It is hard to see COVID-19 here, in the small village of KaMatsamo. Goats pick their way through a path that runs from the highway, the main thoroughfare in this South African town of some 23,000 people.
On a recent day, most residents were not diligently wearing masks outdoors, as is the law. About half were.
Africa’s megacities will bear deep scars from this coronavirus pandemic. But 59% of the continent’s population lives in rural areas, according to the World Bank, and large-scale lockdowns have effectively sealed off these rural areas — for better and for worse, residents say.
On a recent fall day, VOA spoke to a group of residents who had gathered by the side of the road in this town just 12 square kilometers in size. Several said they knew of someone who had contracted COVID-19 — but most said that they did not think the virus itself has penetrated their community to the extent that it has urban areas.
But the pandemic is deeply felt here, say residents — who point not to death tolls, but to economic and social devastation. South Africa is the continent’s epicenter, with more than 1.5 million confirmed cases and more than 52,000 deaths.
Phakade Sambo is a bright 22-year-old with a dream — one that she said the pandemic has slashed.
“It's been a problem — like, a really problem, a big problem — to me,” she said.
She wants to learn a trade and, eventually, set up her own carpentry shop.
“I can't continue with my carpentry studies,” she said, after re-adjusting an already neat row of avocados at her roadside stall. “I just stopped, and I can't even start my own business because the money is too low. People are complaining they can't even buy this fruit, they are complaining They say it's too much money, I'm being expensive or something. They say that.”
Data about COVID’s impact on Africa’s urban-rural divide is still being gathered. But one recent study from a group of Nigerian and British researchers warns that rural African communities risk being left behind in the pandemic because of the lack of amenities like good road networks, clinics and hospitals.
Freddy Nkosi, Congo country director at VillageReach, an NGO that focuses on remote, rural low-income countries, says the big efforts like, say, vaccination, are that much more difficult in rural settings.
“You need to keep the vaccines in the cold-chain environments and you need to train the people who will transport the vaccines,” he said. “You need to train the people who will be using the vaccines, I mean the health workers. So getting all these different pieces of puzzles in the very short period of time, that's very, very challenging.”
For a town like KaMatsamo, which is less than a day’s drive from Johannesburg, that is doable.
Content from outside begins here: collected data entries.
(** * BananaFlow workflow engine: scheduler, run loop, retry wrapper, port routing

    A shallow embedding of the execution core of the application:
    - [src/types.ts]            the graph data model;
    - [src/App.tsx]             [runWorkflow] (Kahn scheduler and the per-node
                                run loop) and the connection branch of
                                [handleMouseUp];
    - [services/geminiService]  [withRetry], [formatError] and the five
                                service operations;
    - [src/App.tsx], editing    [createNode] and [addNode], unplugging an
                                edge ([handleMouseDownHandle]), the keyboard
                                shortcuts of [handleKeyDown] (delete, group,
                                ungroup, mute, copy, paste), saving and
                                loading a workflow ([downloadWorkflow],
                                [handleFileChange]) and [hexToRgb].

    JavaScript objects used as dictionaries that are only read by key are
    finite maps ([gmap string _]); the objects whose enumeration order
    is observable ([nodes], [edges], [groups]) are association lists, in
    the order in which the object lists its entries.  For the keys the
    application makes (UUID strings) that is the order of insertion; for
    an object filled from a workflow file, whose keys can be array
    indices, it is given by [OwnKeys.ownOrder]. *)

From Stdlib Require Import ZArith QArith Qabs Qround Lqa Ascii String.
From stdpp Require Import gmap strings list relations pretty.

Local Open Scope string_scope.
Local Open Scope list_scope.

(** ** Graph data model ([src/types.ts]) *)

Inductive NodeType :=
  | TEXT_INPUT | IMAGE_INPUT | TEXT_GENERATOR | IMAGE_EDITOR
  | VIDEO_GENERATOR | OUTPUT_DISPLAY | PROMPT_PRESET.

Inductive NodeStatus := IDLE | PROCESSING | COMPLETED | ERROR.

(** The union ['text' | 'image' | 'video' | 'any']. *)
Inductive PortType := text | image | video | any.

#[global] Instance NodeType_eq_dec : EqDecision NodeType.
Proof. solve_decision. Defined.
#[global] Instance NodeStatus_eq_dec : EqDecision NodeStatus.
Proof. solve_decision. Defined.
#[global] Instance PortType_eq_dec : EqDecision PortType.
Proof. solve_decision. Defined.

(** [NodeInput] and [NodeOutput] are the same interface. *)
Record Port := mkPort {
  port_id : string;
  port_label : string;
  port_type : PortType }.

Definition NodeInput := Port.
Definition NodeOutput := Port.

Record Edge := mkEdge {
  edge_id : string;
  sourceNodeId : string;
  sourceHandleId : string;
  targetNodeId : string;
  targetHandleId : string }.

(** ** JavaScript objects whose key order is observed

    [Object.keys]/[Object.values] enumerate string keys in insertion order
    (the identifiers this program makes are UUID strings, never array
    indices); [{...prev, [k]: v}] keeps the position of an existing key
    and puts a new key last. *)
Module JsObject.

Definition t (V : Type) := list (string * V).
And for that reason, residents say they feel safer here than in the city.
“It's better to stay in a small place because we have small [number of] people, than in big cities,” said supermarket worker Sam Limana. “Because in the big cities, because there’s a lot of people, some of them, they don't know about COVID, they’re stubborn, they don’t know about this, they don’t care about this.”
“I think around the rural area, it's much better than the city, because there's not a lot of people,” said security guard Zama Changela, who said he lost a colleague to the virus. “I think it's safe to be in a rural area.”
But VillageReach South Africa director Nkosi says his experience in the largest country in sub-Saharan Africa is concerning.
“I travel in over five provinces so far, where I see a disparity between what is happening in the urban area, or in Kinshasa, and what is happening in most of the rural areas, where, for example, if I have to start with the health workers and commit to health workers in the rural areas, they have limited access to personal protective equipment compared to those who are in the urban areas,” he said.
But here is the thing: rural African life has always been rich, complex and — perhaps above all — resilient. For hundreds of years, this area was a settlement of the Shongwe Matsamo people, a brave society who valiantly defended the Swazi king against attacks.
And then, in the late 1800s: catastrophe. Within a few years, this whole village was wiped out by smallpox.
This pandemic, too, could end up being another blip in its long history.